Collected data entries
- Opening Delimiter -

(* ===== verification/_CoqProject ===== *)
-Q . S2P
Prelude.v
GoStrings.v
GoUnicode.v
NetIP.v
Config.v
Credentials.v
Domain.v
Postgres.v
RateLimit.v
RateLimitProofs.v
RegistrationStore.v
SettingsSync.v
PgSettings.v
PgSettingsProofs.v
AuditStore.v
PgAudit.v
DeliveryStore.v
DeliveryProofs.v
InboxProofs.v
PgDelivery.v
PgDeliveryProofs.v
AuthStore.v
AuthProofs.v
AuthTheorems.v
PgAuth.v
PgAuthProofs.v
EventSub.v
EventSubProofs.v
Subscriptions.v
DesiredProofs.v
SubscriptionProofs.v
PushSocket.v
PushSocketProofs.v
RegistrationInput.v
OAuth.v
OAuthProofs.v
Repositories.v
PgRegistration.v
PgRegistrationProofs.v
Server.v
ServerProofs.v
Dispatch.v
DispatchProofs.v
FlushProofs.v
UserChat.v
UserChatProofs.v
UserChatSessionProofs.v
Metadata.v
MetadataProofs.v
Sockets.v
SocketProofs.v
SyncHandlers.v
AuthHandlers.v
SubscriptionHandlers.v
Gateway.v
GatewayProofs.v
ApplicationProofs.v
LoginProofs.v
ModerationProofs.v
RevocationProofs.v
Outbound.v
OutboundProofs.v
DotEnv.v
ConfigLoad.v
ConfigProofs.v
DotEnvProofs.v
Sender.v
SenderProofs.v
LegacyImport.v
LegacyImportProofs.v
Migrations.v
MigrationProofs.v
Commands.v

- Closing Delimiter -
- Opening Delimiter -

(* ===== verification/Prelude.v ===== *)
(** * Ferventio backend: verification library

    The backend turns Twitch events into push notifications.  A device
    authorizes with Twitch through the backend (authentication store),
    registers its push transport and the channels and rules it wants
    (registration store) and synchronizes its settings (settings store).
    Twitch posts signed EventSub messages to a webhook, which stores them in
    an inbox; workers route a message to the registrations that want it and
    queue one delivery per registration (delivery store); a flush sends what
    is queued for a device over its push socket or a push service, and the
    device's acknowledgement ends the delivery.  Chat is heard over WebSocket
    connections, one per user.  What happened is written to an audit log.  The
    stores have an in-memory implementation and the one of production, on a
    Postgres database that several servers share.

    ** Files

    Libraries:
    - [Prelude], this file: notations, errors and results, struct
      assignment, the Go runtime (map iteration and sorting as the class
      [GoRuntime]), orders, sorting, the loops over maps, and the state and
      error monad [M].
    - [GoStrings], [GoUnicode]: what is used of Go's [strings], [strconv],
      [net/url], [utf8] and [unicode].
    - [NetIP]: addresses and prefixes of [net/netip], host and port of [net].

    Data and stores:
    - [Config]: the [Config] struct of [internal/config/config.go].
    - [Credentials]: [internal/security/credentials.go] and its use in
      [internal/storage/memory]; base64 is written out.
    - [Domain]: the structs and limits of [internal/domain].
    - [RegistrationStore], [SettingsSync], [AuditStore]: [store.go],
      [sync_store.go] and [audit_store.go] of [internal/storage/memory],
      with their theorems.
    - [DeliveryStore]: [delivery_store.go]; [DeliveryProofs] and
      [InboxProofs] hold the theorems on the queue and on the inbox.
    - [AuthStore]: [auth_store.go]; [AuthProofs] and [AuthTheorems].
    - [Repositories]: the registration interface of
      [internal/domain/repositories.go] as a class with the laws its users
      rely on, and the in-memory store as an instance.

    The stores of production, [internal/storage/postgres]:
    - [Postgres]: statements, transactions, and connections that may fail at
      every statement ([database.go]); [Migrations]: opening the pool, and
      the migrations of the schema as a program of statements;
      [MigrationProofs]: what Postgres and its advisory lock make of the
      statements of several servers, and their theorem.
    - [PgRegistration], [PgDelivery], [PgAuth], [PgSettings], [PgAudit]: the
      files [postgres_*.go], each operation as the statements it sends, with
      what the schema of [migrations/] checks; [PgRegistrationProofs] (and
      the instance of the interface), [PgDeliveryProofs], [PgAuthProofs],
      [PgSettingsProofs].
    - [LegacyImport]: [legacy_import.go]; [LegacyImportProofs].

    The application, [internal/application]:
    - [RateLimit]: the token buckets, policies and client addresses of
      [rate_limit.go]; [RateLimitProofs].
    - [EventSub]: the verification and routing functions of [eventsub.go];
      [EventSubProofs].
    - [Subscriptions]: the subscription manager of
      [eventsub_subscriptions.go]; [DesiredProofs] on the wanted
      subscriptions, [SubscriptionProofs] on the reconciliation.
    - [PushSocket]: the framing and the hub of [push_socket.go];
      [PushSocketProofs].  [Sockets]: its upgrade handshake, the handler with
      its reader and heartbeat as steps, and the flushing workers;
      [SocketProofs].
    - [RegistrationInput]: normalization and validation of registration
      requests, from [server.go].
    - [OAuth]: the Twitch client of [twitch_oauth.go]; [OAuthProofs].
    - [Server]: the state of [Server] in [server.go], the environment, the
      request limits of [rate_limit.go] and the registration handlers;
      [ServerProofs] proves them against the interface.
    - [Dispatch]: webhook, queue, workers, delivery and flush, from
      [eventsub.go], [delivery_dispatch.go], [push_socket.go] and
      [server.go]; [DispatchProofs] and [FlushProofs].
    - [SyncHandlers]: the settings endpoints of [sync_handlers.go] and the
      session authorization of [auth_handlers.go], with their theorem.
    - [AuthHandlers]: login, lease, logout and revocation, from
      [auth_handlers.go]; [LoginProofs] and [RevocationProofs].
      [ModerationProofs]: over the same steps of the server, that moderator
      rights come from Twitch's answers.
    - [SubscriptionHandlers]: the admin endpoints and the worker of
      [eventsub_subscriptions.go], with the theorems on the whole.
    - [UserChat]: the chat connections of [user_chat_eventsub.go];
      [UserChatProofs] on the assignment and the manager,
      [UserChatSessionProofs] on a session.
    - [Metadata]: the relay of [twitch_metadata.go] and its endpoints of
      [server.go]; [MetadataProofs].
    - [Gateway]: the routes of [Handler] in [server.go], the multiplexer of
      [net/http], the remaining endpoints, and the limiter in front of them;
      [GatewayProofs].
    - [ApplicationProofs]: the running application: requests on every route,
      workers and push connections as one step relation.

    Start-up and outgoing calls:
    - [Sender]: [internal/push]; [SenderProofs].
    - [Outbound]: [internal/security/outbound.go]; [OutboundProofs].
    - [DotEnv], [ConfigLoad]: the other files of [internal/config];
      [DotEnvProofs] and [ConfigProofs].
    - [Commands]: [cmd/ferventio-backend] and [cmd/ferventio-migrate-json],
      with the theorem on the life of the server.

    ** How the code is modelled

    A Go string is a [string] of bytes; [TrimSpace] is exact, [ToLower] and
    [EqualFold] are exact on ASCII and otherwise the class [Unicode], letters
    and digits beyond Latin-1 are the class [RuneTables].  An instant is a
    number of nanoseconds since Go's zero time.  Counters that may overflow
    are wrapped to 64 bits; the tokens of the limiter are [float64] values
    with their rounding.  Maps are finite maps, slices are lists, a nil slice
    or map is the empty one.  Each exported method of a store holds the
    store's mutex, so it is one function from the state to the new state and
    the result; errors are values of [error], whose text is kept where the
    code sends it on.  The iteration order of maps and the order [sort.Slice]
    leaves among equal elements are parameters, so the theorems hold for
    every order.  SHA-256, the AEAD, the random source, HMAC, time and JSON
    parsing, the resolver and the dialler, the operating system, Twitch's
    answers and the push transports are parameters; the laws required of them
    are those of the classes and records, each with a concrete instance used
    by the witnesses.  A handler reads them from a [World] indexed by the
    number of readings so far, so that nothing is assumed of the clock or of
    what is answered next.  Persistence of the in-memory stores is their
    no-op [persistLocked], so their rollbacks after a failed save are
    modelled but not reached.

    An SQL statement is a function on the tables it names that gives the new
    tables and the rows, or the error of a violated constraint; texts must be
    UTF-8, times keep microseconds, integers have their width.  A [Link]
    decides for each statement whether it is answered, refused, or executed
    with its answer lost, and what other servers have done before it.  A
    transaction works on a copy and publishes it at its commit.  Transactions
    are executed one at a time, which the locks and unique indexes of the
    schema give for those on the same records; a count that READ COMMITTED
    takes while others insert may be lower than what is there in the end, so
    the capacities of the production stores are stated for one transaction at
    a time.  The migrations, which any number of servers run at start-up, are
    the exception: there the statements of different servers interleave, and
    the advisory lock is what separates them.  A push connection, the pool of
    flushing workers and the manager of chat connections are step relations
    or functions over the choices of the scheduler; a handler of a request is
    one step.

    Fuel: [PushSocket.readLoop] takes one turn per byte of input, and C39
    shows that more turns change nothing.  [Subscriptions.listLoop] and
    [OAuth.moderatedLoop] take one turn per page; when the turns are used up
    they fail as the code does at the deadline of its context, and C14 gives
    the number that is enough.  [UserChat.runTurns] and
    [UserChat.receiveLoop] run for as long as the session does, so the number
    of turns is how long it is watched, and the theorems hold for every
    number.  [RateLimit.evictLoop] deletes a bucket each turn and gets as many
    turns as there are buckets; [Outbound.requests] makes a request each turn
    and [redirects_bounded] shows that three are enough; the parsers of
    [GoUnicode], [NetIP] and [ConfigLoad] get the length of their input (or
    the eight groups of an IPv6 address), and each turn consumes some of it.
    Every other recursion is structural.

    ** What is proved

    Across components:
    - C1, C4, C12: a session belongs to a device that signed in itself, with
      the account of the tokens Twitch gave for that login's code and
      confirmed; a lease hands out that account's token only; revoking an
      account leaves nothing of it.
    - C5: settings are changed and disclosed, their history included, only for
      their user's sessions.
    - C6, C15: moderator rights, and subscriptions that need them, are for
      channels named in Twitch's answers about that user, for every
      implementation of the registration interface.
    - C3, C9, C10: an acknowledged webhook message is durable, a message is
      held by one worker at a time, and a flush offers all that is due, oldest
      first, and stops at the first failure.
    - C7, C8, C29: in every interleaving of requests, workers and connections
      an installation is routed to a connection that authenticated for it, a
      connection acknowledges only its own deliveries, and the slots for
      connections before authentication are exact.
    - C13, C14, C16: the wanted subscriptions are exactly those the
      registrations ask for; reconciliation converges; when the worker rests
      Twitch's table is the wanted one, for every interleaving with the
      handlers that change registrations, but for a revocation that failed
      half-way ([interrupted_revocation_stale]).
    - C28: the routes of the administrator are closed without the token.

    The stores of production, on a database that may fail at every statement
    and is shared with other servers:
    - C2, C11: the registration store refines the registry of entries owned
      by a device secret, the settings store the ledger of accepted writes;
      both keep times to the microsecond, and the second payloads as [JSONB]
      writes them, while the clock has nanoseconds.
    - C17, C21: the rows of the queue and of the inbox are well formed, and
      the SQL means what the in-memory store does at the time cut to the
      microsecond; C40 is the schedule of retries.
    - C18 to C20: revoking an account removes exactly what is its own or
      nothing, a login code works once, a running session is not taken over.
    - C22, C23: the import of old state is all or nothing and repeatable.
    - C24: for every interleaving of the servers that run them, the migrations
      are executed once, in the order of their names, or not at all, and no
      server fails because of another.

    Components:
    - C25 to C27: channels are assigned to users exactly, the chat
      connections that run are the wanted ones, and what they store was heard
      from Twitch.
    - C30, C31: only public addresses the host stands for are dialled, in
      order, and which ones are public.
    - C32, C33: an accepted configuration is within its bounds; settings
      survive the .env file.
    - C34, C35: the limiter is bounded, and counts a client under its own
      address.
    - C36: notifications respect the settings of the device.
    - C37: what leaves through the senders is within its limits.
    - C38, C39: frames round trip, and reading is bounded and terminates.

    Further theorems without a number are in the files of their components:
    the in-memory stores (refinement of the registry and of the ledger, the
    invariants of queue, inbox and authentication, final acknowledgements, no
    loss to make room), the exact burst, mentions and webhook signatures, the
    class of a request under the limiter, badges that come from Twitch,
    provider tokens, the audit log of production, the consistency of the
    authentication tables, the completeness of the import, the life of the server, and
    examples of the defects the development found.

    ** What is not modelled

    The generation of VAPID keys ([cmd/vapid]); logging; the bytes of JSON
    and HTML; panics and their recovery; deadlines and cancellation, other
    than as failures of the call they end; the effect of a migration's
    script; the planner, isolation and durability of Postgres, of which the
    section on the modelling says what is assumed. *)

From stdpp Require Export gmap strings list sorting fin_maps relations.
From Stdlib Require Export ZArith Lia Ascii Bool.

- Closing Delimiter -
- Opening Delimiter -

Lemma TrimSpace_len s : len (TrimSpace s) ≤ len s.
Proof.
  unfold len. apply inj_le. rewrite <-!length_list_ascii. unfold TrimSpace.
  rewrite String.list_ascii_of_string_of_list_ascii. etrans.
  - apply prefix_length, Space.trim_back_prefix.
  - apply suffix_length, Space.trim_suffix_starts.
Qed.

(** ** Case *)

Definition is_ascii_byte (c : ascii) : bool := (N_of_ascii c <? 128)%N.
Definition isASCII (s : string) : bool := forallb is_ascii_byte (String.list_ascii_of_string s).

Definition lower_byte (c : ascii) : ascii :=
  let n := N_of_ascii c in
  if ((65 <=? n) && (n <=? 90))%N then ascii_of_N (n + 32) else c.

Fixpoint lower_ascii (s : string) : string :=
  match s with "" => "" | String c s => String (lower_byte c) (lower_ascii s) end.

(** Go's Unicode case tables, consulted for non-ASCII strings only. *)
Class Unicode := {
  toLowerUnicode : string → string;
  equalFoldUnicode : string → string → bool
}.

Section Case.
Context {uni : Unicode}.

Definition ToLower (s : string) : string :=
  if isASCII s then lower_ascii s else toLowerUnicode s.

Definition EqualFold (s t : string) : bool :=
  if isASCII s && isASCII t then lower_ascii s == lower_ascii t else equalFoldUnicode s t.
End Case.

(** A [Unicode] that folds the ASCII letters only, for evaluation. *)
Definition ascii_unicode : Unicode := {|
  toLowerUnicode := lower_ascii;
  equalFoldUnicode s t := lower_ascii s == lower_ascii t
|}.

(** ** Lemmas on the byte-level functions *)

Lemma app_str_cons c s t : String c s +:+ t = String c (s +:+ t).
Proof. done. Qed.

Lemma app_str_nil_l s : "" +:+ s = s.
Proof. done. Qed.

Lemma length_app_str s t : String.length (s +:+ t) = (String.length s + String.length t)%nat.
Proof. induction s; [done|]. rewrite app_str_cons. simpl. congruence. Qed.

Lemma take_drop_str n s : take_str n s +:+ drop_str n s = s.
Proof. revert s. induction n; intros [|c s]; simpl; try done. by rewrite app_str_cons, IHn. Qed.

- Closing Delimiter -

Task -
Taking the line with "(* ===== verification/_CoqProject ===== *)" as the first and the line with "MigrationProofs.v" as the last, retype that stretch of the data above exactly, with no other lines.

Problem solution -
(* ===== verification/_CoqProject ===== *)
-Q . S2P
Prelude.v
GoStrings.v
GoUnicode.v
NetIP.v
Config.v
Credentials.v
Domain.v
Postgres.v
RateLimit.v
RateLimitProofs.v
RegistrationStore.v
SettingsSync.v
PgSettings.v
PgSettingsProofs.v
AuditStore.v
PgAudit.v
DeliveryStore.v
DeliveryProofs.v
InboxProofs.v
PgDelivery.v
PgDeliveryProofs.v
AuthStore.v
AuthProofs.v
AuthTheorems.v
PgAuth.v
PgAuthProofs.v
EventSub.v
EventSubProofs.v
Subscriptions.v
DesiredProofs.v
SubscriptionProofs.v
PushSocket.v
PushSocketProofs.v
RegistrationInput.v
OAuth.v
OAuthProofs.v
Repositories.v
PgRegistration.v
PgRegistrationProofs.v
Server.v
ServerProofs.v
Dispatch.v
DispatchProofs.v
FlushProofs.v
UserChat.v
UserChatProofs.v
UserChatSessionProofs.v
Metadata.v
MetadataProofs.v
Sockets.v
SocketProofs.v
SyncHandlers.v
AuthHandlers.v
SubscriptionHandlers.v
Gateway.v
GatewayProofs.v
ApplicationProofs.v
LoginProofs.v
ModerationProofs.v
RevocationProofs.v
Outbound.v
OutboundProofs.v
DotEnv.v
ConfigLoad.v
ConfigProofs.v
DotEnvProofs.v
Sender.v
SenderProofs.v
LegacyImport.v
LegacyImportProofs.v
Migrations.v
MigrationProofs.v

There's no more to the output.